Thread: SQL Programming Question

SQL Programming Question

From

tony@exquisiteimages.com

Date:

11 September 2010, 00:50:15

Coming from 25 years of programming applications based on dBASE and FoxPro
tables, I have a question about how to deal with a programming task.

I have a situation where I receive a file with transactions that have a
unique key from a vendor. These transactions should only be imported into
my system once, but the vendor system will occasionally resend a
transaction by mistake.

The way I am currently handling this with Micorosft ADO and FoxPro files
is to open a table with an index on the vendor key and seek on the key. If
there is no match I add it, if there is a match I put it in an exception
file to be manually checked.

Using PostgreSQL I can't open a table and do seeks against an index. I
could do a select against the database and see if 0 records are returned,
but that seems to take more time than doing a seek on an index. Is there a
more SQL friendly way of handling this task?

Re: SQL Programming Question

From

Scott Bailey

Date:

11 September 2010, 01:10:16

On 09/10/2010 08:07 PM, tony@exquisiteimages.com wrote:
> I have a situation where I receive a file with transactions that have a
> unique key from a vendor. These transactions should only be imported into
> my system once, but the vendor system will occasionally resend a
> transaction by mistake.
>
> The way I am currently handling this with Micorosft ADO and FoxPro files
> is to open a table with an index on the vendor key and seek on the key. If
> there is no match I add it, if there is a match I put it in an exception
> file to be manually checked.
>
> Using PostgreSQL I can't open a table and do seeks against an index. I
> could do a select against the database and see if 0 records are returned,
> but that seems to take more time than doing a seek on an index. Is there a
> more SQL friendly way of handling this task?

Postgres isn't going to just use the index because it needs the
visibility information in the table. But it will be better to load all
of the data into a staging table using COPY and then insert the missing
rows from there. It will be a ton faster than going a row at a time,
looking for a match then doing an insert.

Scott

Re: SQL Programming Question

From

John R Pierce

Date:

11 September 2010, 01:15:35

  On 09/10/10 8:07 PM, tony@exquisiteimages.com wrote:
> Coming from 25 years of programming applications based on dBASE and FoxPro
> tables, I have a question about how to deal with a programming task.
>
> I have a situation where I receive a file with transactions that have a
> unique key from a vendor.
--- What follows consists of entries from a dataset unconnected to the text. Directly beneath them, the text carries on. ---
(** Coins at the heights 212, 225 and 226 of a chain of 256 blocks. *)
Definition small_mints : list (list Z) :=
  replicate 12 [] ++ [[3]] ++ replicate 12 [] ++ [[7]; [11]] ++ replicate 29 [].
Definition small_start : acc_chain := replicate 200 (ChainEntry uint256_null [] None).
Definition small_chain : acc_chain * accumulator_state :=
  match grow regTestParams small_params small_start (AccState ∅ [] (ZerocoinDB ∅ ∅ ∅)) small_mints with
  | Passed r => r
  | _ => (small_start, AccState ∅ [] (ZerocoinDB ∅ ∅ ∅))
  end.
Lemma small_chain_reach : acc_reach regTestParams small_params small_chain.1 small_chain.2.
Proof.
  assert (acc_reach regTestParams small_params small_start (AccState ∅ [] (ZerocoinDB ∅ ∅ ∅))) as Hs by (apply ar_init; by vm_compute).
  unfold small_chain. destruct (grow _ _ _ _ _) as [| |[c st]] eqn:E; [exact Hs|exact Hs|]. exact (grow_reach _ _ _ _ _ _ _ Hs E).
Qed.

(** [checksums_ok] by computation. *)
Definition chain_values Params p (c : acc_chain) : list Z :=
  remove_dups (flat_map (λ h, map (λ d, spec_value Params p c d h) zerocoinDenomList) (seqZ 0 (Z.of_nat (length c) + 1))).
Lemma checksums_ok_values Params p c :
  bool_decide (NoDup (map GetChecksum (chain_values Params p c))) && forallb (λ v, negb (GetChecksum v =? 0)) (chain_values Params p c) = true →
  checksums_ok Params p c.
Proof.
  rewrite andb_true_iff, bool_decide_eq_true, forallb_forall. intros [Hnd Hall].
  assert (∀ d h, 0 ≤ h ≤ Z.of_nat (length c) → d ≠ ZQ_ERROR → spec_value Params p c d h ∈ chain_values Params p c) as Hin.
  { intros d h Hh Hd. apply elem_of_remove_dups, list_elem_of_In, in_flat_map. exists h. split; [apply list_elem_of_In, elem_of_seqZ; lia|].
    apply (in_map (λ d, spec_value Params p c d h)), list_elem_of_In, zerocoinDenomList_spec. done. }
  intros d h Hh Hd. split.
  - specialize (Hall (spec_value Params p c d h)). rewrite <-list_elem_of_In in Hall. specialize (Hall (Hin d h Hh Hd)). lia.
  - intros d' h' Hh' Hd' E. pose proof (Hin d h Hh Hd) as Hi. apply list_elem_of_lookup in Hi as [i Hi].
    pose proof (Hin d' h' Hh' Hd') as Hj. apply list_elem_of_lookup in Hj as [j Hj].
    assert (i = j) as <-; [|congruence]. apply (NoDup_lookup _ i j (GetChecksum (spec_value Params p c d h)) Hnd).
    + by rewrite list_lookup_fmap, Hi.
    + rewrite list_lookup_fmap, Hj, E. done.
Qed.
Lemma small_chain_checksums : checksums_ok regTestParams small_params small_chain.1.
Proof. apply checksums_ok_values. vm_compute. reflexivity. Qed.

Lemma accumulator_checkpoints_exact_witness :
  match at_height small_chain.1 250 with
  | Some e => GetAccumulatorValueFromDB small_chain.2 (ce_checkpoint e) ZQ_FIVE = Some ((4 ^ 3) ^ (7 * 11) `mod` 77)
  | None => False
  end.
Proof.
  pose proof (accumulator_checkpoints_exact regTestParams small_params small_chain.1 small_chain.2 250) as Hx.
  assert (accumulated regTestParams small_chain.1 250 = map (λ v, PubCoin v ZQ_FIVE) [3; 7; 11]) as Ea by (vm_compute; reflexivity).
  assert (0 ≤ nZerocoinStartHeight regTestParams ≤ 250) as HS by (vm_compute; split; discriminate).
  destruct (at_height small_chain.1 250) as [e|] eqn:E; [|vm_compute in E; discriminate E].
  specialize (Hx e (proj1 HS) eq_refl small_chain_reach small_chain_checksums (proj2 HS) eq_refl eq_refl).
  rewrite Ea in Hx. cbn [map] in Hx. rewrite (Hx ZQ_FIVE) by (clear; discriminate). vm_compute. reflexivity.
Defined.

(** The state with the entry of the coin 7, and the witness that is generated for it. *)
Definition small_tx : uint256 := tx_GetHash (mint_tx 7).
Definition small_state : accumulator_state :=
  let st := small_chain.2 in
  AccState (mapAccumulatorValues st) (listAccCheckpointsNoDB st) (WriteCoinMint (acc_db st) 7 small_tx).
Definition small_height (m : Z) (txHash : uint256) : option Z := if bool_decide (txHash = small_tx) then Some m else None.
Definition small_result : outcome (Accumulator * AccumulatorWitness * Z) :=
  GenerateAccumulatorWitness regTestParams small_params (small_height 225) small_chain.1 small_state false (λ range, randBignum_to vector_object range (λ _, 0)) (PubCoin 7 ZQ_FIVE)
    (Accumulator_of small_params ZQ_FIVE) (AccWitness (Accumulator_of small_params ZQ_FIVE) (PubCoin 7 ZQ_FIVE)) 100 None.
These transactions should only be imported into
> my system once, but the vendor system will occasionally resend a
> transaction by mistake.
>
> The way I am currently handling this with Micorosft ADO and FoxPro files
> is to open a table with an index on the vendor key and seek on the key. If
> there is no match I add it, if there is a match I put it in an exception
> file to be manually checked.
>
> Using PostgreSQL I can't open a table and do seeks against an index. I
> could do a select against the database and see if 0 records are returned,
> but that seems to take more time than doing a seek on an index. Is there a
> more SQL friendly way of handling this task?
>
>

the table should have a UNIQUE constraint on that primary key field.
use a transaction.
go to insert the data.
if you get a constraint violation, roll back the transaction, then
insert it into your exceptions table.

Re: SQL Programming Question

From

Alban Hertroys

Date:

11 September 2010, 07:10:21

On 11 Sep 2010, at 6:10, Scott Bailey wrote:

> On 09/10/2010 08:07 PM, tony@exquisiteimages.com wrote:
>> I have a situation where I receive a file with transactions that have a
>> unique key from a vendor. These transactions should only be imported into
>> my system once, but the vendor system will occasionally resend a
>> transaction by mistake.
>>
>> The way I am currently handling this with Micorosft ADO and FoxPro files
>> is to open a table with an index on the vendor key and seek on the key. If
>> there is no match I add it, if there is a match I put it in an exception
>> file to be manually checked.
>>
>> Using PostgreSQL I can't open a table and do seeks against an index. I
>> could do a select against the database and see if 0 records are returned,
>> but that seems to take more time than doing a seek on an index. Is there a
>> more SQL friendly way of handling this task?
>
> Postgres isn't going to just use the index because it needs the visibility information in the table. But it will be
betterto load all of the data into a staging table using COPY and then insert the missing rows from there. It will be a
tonfaster than going a row at a time, looking for a match then doing an insert. 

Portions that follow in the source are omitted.